個人がある言語体系・言語表現に対して特別な価値を持たせること、それが少数派になる事態に対して不快感や寂しさを感じること、そしてそれらを表明すること、は自然な行為だと思います。僕もそのうちやりたくなるかもしれません。しかし、それは他の体系や表現を攻撃したり、貶めたりすることとは独立にできるのではないでしょうか。この書き出しから結びまでの間に「銀幕の原節子さんみたいな、美しい日本語」というような表現も出てきますが、たとえば当時の方言などは「傷む前の大和言葉」ではないのでしょうか。

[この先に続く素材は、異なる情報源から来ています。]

(** ** [safe_b64decode]

    The source writes the JSON escapes as a backslash followed by
    [u002B], [u003d], [u003D], [u002f] and [u002F]; the line feed and
    the carriage return are the characters 10 and 13. *)
Definition backslash : ascii := ascii_of_nat 92.
Definition char_LF : ascii := ascii_of_nat 10.
Definition char_CR : ascii := ascii_of_nat 13.
Definition char_TAB : ascii := ascii_of_nat 9.

Definition json_escape (hex : string) : str := backslash :: lit hex.

(** The normalisation [safe_b64decode] performs before decoding (the
    [isinstance(s, str)] test holds by typing). *)
Definition normalize_b64 (s : str) : str :=
  let t := strip s in
  let t := replace (json_escape "u002B") (lit "+") t in
  let t := replace (json_escape "u003d") (lit "=") t in
  let t := replace (json_escape "u003D") (lit "=") t in
  let t := replace (json_escape "u002f") (lit "/") t in
  let t := replace (json_escape "u002F") (lit "/") t in
  let t := replace (lit " ") [] t in
  let t := replace [char_LF] [] t in
  let t := replace [char_CR] [] t in
  let t := replace (lit "-") (lit "+") t in
  let t := replace (lit "_") (lit "/") t in
  let m := length t mod 4 in
  if m =? 0 then t else t ++ repeat pad_char (4 - m).

Definition safe_b64decode (s : str) : outcome bytes :=
  b64decode (normalize_b64 s).

(** *** The spellings of an encoding that [safe_b64decode] is meant for

    A written encoding is a sequence of pieces: single characters, and
    the five JSON escapes the source lists.  Each piece stands for at
    most one character of the standard alphabet: [-] and [_] stand for
    [+] and [/], an escape for the character it escapes, and a space, a
    line feed or a carriage return for nothing. *)

Inductive escape : Type :=
| EscPlus | EscEqLower | EscEqUpper | EscSlashLower | EscSlashUpper.

Definition escape_hex (e : escape) : string :=
  match e with
  | EscPlus => "u002B"
  | EscEqLower => "u003d"
  | EscEqUpper => "u003D"
  | EscSlashLower => "u002f"
  | EscSlashUpper => "u002F"
  end.

Definition escape_text (e : escape) : str := json_escape (escape_hex e).

Definition escape_char (e : escape) : ascii :=
  match e with
  | EscPlus => "+"%char
  | EscEqLower | EscEqUpper => "="%char
  | EscSlashLower | EscSlashUpper => "/"%char
  end.
(** C4 (amended).  [abort] has no guard on the status of the epoch.  In the
    EVM coordinator, on every storage reached by calls from a fresh
    deployment, [abort] succeeds exactly when the epoch exists, whatever its
    status, and leaves it ABORTED; every other call ([beginEpoch], [prepare],
    [commit], [confirmCommit], [cleanupTimeouts]) leaves the status of every
    epoch as it is or moves it one step forward (NONE to PREPARING,
    PREPARING to PREPARED or ABORTED, PREPARED to COMMITTED, COMMITTED to
    COMPLETED), so that an epoch that is COMMITTED or COMPLETED never becomes
    PREPARING or ABORTED but by [abort].  In the chaincode [abortEpoch] does
    not read the status either: on two ledgers that differ in the status of
    the stored epoch only, it has the same outcome and writes the same. *)
Theorem abort_unguarded_others_forward (keccak256 : list N → list N)
    (calls : list ScimpCoordinatorViews.Call) (c : ScimpCoordinatorViews.Call)
    (key : list N) :
  let st := ScimpCoordinatorViews.after keccak256 calls in
  let st' := ScimpCoordinatorViews.run keccak256 c st in
  match c with
  | ScimpCoordinatorViews.CallAbort env epochId reason =>
      let k := ScimpCoordinatorSol.epochKey keccak256 epochId in
      if ScimpCoordinatorSol.exists_ (ScimpCoordinatorSol.epochAt st k)
      then ScimpCoordinatorSol.abort keccak256 env epochId reason st = Evm.Success true st'
           ∧ ScimpCoordinatorSol.status (ScimpCoordinatorSol.epochAt st' k)
             = ScimpCoordinatorSol.ABORTED
      else ScimpCoordinatorSol.abort keccak256 env epochId reason st
           = Evm.Revert "epoch not found"
  | _ =>
      ScimpCoordinatorViews.forward
        (ScimpCoordinatorSol.status (ScimpCoordinatorSol.epochAt st key))
        (ScimpCoordinatorSol.status (ScimpCoordinatorSol.epochAt st' key)) = true
  end
  ∧ ∀ ctx epochId reason s e (w : ScimpCoordinatorChaincode.World),
      ScimpCoordinatorChaincode.abortEpoch ctx epochId reason
        (<[ScimpCoordinatorChaincode.epochKey epochId :=
             ScimpCoordinatorChaincode.DEpoch
               (ScimpCoordinatorChaincode.set_status s e)]> w)
      = ScimpCoordinatorChaincode.abortEpoch ctx epochId reason
          (<[ScimpCoordinatorChaincode.epochKey epochId :=
               ScimpCoordinatorChaincode.DEpoch e]> w).
Proof.
  intros st st'. split; [|intros; apply abortEpoch_ignores_status].
  pose proof (storage_ok_after keccak256 calls) as Hok. fold st in Hok.
  pose proof (sol_run_forward keccak256 c st key Hok) as Hfwd.
  destruct c as [env eid ps t|env eid|env eid|env eid reason|env eid|env]; try exact Hfwd.
  cbn zeta. subst st'. cbn [ScimpCoordinatorViews.run].
  destruct (ScimpCoordinatorSol.exists_ _) eqn:Hex.
  - rewrite (sol_abort_run keccak256 env eid reason st Hex). cbn [Evm.state_after].
    by rewrite epochAt_set_epoch.
  - by apply sol_abort_missing.
Qed.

僕は、最後の「お伝え願いたい」という意見には大賛成です。しかしそれは「正しい言葉の使い手が間違った言葉の担い手に教える」ようなものではなく、一口に「日本語」とくくっても色々な体系があるんだなあというような体験に結びつくような場であってほしいと考えます。
こういうところに気をつければ、たとえ外国語と接する機会が無くても他の言語体系(の存在)に思いを馳せる機会を生み出すことができるのに、それを「正しい/間違い」のような次元に落としこむ方向に誘導してしまうような文章が全国紙の論説として載ってしまうことに言語研究者としては寂しさを覚えます。